Note from BW of Brazil: During this whole Covid-19 pandemic with the media consistently focusing on the infections and deaths, whether they are actually caused by coronavirus or not, one has to ask if it is possible that there could be any good news coming out of this whole crisis. I’m sure there are other more optimistic or positive stories out there and I would count this one as one of them.
With the precautionary measures being taken in Rio, as in other cities around the world, there is less need for the city’s police to send out as many troops to continue its brutal tactics in providing public “security”.
Fewer bodies are being collected after having been shot down, either with intent to kill or accidentally, by Military Police squads. This is not to say that deaths have fallen 100%, but the percentage of the drop is so significant that one has to conclude that the police are a major contributor to death tolls in certain communities, specifically those inhabited mostly by black and poor people.
That’s my conclusion. I wonder what the Military Police would have to say about this.
During Covid-19 pandemic, police in Rio de Janeiro slow down operations and deaths in favela slums have fallen by 60%
By Arthur Stabile
A study the Observatory Network in Rio shows a link between operations and police lethality: “coronavirus forced the government to stop wholesale operations”
The beginning of social isolation caused by the coronavirus pandemic led to a drop in police operations and, consequently, a reduction in deaths caused by the armed branch of the State in Rio de Janeiro. A study by the Network of Security Observatories identified a decrease of 74% in actions and 60% in deaths.
There are two periods of analysis: from March 1 to the 15th, before the decree of state of emergency by Governor Wilson Witzel (PSC), and from 16 to the 30th, already with isolation and preventive actions to prevent the spread of the virus.
The current government has implemented the use of caveirões aéreos (airborne skulls), as helicopters are called, used as a firing platform in operations. It’s under Governor Witzel that snipers and killer drones emerge in routine actions, who identify suspicious people and are allowed to shoot. The security policy adopted in the state generated a complaint at the United Nations.
In the observed intervals, operations fell from 139 in the first half of the month to 56 by the end of March. Adding to the entire month, the number of deaths decreased when compared to March 2019: 15 deaths versus 36 from the same period last year.
The decrease contrasts with the policy adopted by Governor Witzel. Throughout 2019, in its first year in command of the state, the police doubled the number of actions and was responsible for one intentional homicide for every 3 registered in Rio. There are places where police killings have doubled, such as in Complexo da Maré.
According to Silvia Ramos, coordinator of the Observatory Network, the figures show a change in the state’s public security policy following Witzel’s action. The “big” actions were left aside, in which the police “greet with shots, come shooting and kill one or two people”.

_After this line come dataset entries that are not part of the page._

Definition cron_window_matches (expr : string) (now : civil) : result string bool :=
  match split_whitespace expr with
  | [f0; f1; f2; f3; f4] =>
      and_then (cron_field f0 (c_minute now) 0 59)
        (and_then (cron_field f1 (c_hour now) 0 23)
          (and_then (cron_field f2 (c_day now) 1 31)
            (and_then (cron_field f3 (c_month now) 1 12)
              (or_else (cron_field f4 (c_dow now) 0 6)
                 (if c_dow now =? 0 then cron_field f4 7 0 7 else Ok false)))))
  | f => Err ("cron schedule must have 5 fields, got " +:+ show_Z (Z.of_nat (length f)))
  end.

(** ** Reading of a well-formed field *)

(** The terms of a field, parsed; [None] if any is malformed. *)
Definition cron_parse_term (min max : Z) (term : string) : option (Z * Z * Z) :=
  match cron_term_step term with
  | Ok (range, step) =>
      if step =? 0 then None
      else match cron_range range min max with Ok (lo, hi) => Some (lo, hi, step) | Err _ => None end
  | Err _ => None
  end.

Definition cron_allows (val : Z) (tm : Z * Z * Z) : Prop :=
  let '(lo, hi, step) := tm in lo <= val <= hi /\ (val - lo) mod step = 0.

Lemma cron_term_parsed term val min max tm :
  cron_parse_term min max term = Some tm ->
  exists b, cron_term term val min max = Ok b /\ (b = true <-> cron_allows val tm).
Proof.
  unfold cron_parse_term, cron_term, cron_allows.
  destruct (cron_term_step term) as [[range step]|]; simpl; [|done].
  destruct (step =? 0); [done|].
  destruct (cron_range range min max) as [[lo hi]|]; simpl; [|done]. intros [= <-].
  eexists. split; [done|]. rewrite !andb_true_iff, !Z.leb_le, Z.eqb_eq. tauto.
Qed.

(** A successful test comes from a well-formed term that allows the value. *)
Lemma cron_terms_true terms val min max :
  cron_terms terms val min max = Ok true ->
  exists term tm, term ∈ terms /\ cron_parse_term min max term = Some tm /\ cron_allows val tm.
Proof.
  induction terms as [|term rest IH]; simpl; [done|].
  destruct (cron_parse_term min max term) as [tm|] eqn:Ep.
  - destruct (cron_term_parsed _ val _ _ _ Ep) as (b & -> & Hb). destruct b; intros H.
    + exists term, tm. split; [set_solver|]. split; [done|by apply Hb].
    + destruct (IH H) as (term' & tm' & ? & ? & ?). exists term', tm'. set_solver.
  - intros H. exfalso. revert Ep H. unfold cron_parse_term, cron_term.
    destruct (cron_term_step term) as [[range step]|]; simpl; [|done].
    destruct (step =? 0); [done|]. by destruct (cron_range range min max) as [[lo hi]|].
Qed.

Lemma cron_terms_parsed terms tms val min max :
  mapM (cron_parse_term min max) terms = Some tms ->
  exists b, cron_terms terms val min max = Ok b /\ (b = true <-> Exists (cron_allows val) tms).
Proof.
  rewrite mapM_Some. induction 1 as [|term tm terms tms Ht _ IH]; simpl.
  - exists false. split; [done|]. split; [done|intros H; inversion H].
  - destruct (cron_term_parsed _ val _ _ _ Ht) as (b & -> & Hb).
    assert (Hcons : Exists (cron_allows val) (tm :: tms) <-> b = true \/ Exists (cron_allows val) tms)
      by (rewrite Hb; apply List.Exists_cons).
    destruct b.
    + exists true. split; [done|]. tauto.
    + destruct IH as (b' & -> & Hb'). exists b'. split; [done|]. rewrite Hb', Hcons. intuition congruence.
Qed.

(** A cron field whose every term parses is exactly a membership mask: it
    admits a value iff some term's range and step cover it. *)
Theorem cron_field_mask field tms val min max :
  mapM (cron_parse_term min max) (split_on ","%char field) = Some tms ->
  exists b, cron_field field val min max = Ok b /\ (b = true <-> Exists (cron_allows val) tms).
Proof. apply cron_terms_parsed. Qed.

Lemma cron_field_mask_witness :
  exists b, cron_field "9-17/2,20" 13 0 23 = Ok b /\
            (b = true <-> Exists (cron_allows 13) [(9, 17, 2); (20, 20, 1)]).
Proof. apply (cron_field_mask "9-17/2,20"). vm_compute. reflexivity. Defined.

“We have very strong evidence that the first impact of the pandemic on security policies was to stop this type of predominance of wholesale operations”, analyzes Silvia, explaining that the 15-day period is short for making future projections.
The specialist details that there are already records of large scale operations in this first week of April in locations with large populations, such as the Maré and Alemão complexes, in Rio’s Pedreira, Acari and Baixada Fluminense regions.
Silvia explains that, historically, this type of action, with a high contingent of police officers and the use of force at the expense of intelligence, has generated little success. “They push the groups more into the areas and have little effect of disarticulation”, he details.
“It’s too much shooting, too little intelligence, too little planning, and it has a very fragile effect. So much so that the police have to go back there next week, the week after, almost a vicious cycle,” continues the coordinator.
A warning is that police actions such as those that took place this week interfere in popular mobilization to combat the coronavirus pandemic and the impacts of isolation on families who have lost their income.
The Ponte website presented initiatives, some of them in Rio de Janeiro. There is mobilization in Complexo do Alemão, with the Coletivo Papo Reto, and in Maré, with Redes da Maré helping the most affected residents, whether due to lack of food or conditions for sanitation against Covid-19.
“It’s important to mention that we accompany community groups in many favelas mobilizing in campaigns. All the efforts are extremely hampered by police operations, which produce gunfire, restlessness, fear, uneasiness,” says Silvia.
For the expert, the moment calls for solutions and not more problems. “It’s important that the security area is not an additional problem in the pandemic related to fear, panic, the injured and the dead,” he explains. “Of course, if the police come in, there will be gunfire, as there are armed groups there,” he ponders.
Silvia Ramos is hopeful that the change in the performance of the RJ police, whether temporary or not, will bear fruit in the future. “It may mean that the State agreed and understood that it is no longer possible to make a security policy that privileges war and death, and shows that it is possible to do it, with intelligence, planning and prioritize saving lives,” he says.
The Ponte website questioned the Military and Civil Police of Rio de Janeiro about the reason for the drop in operations and, consequently, in police lethality, and is awaiting a positioning.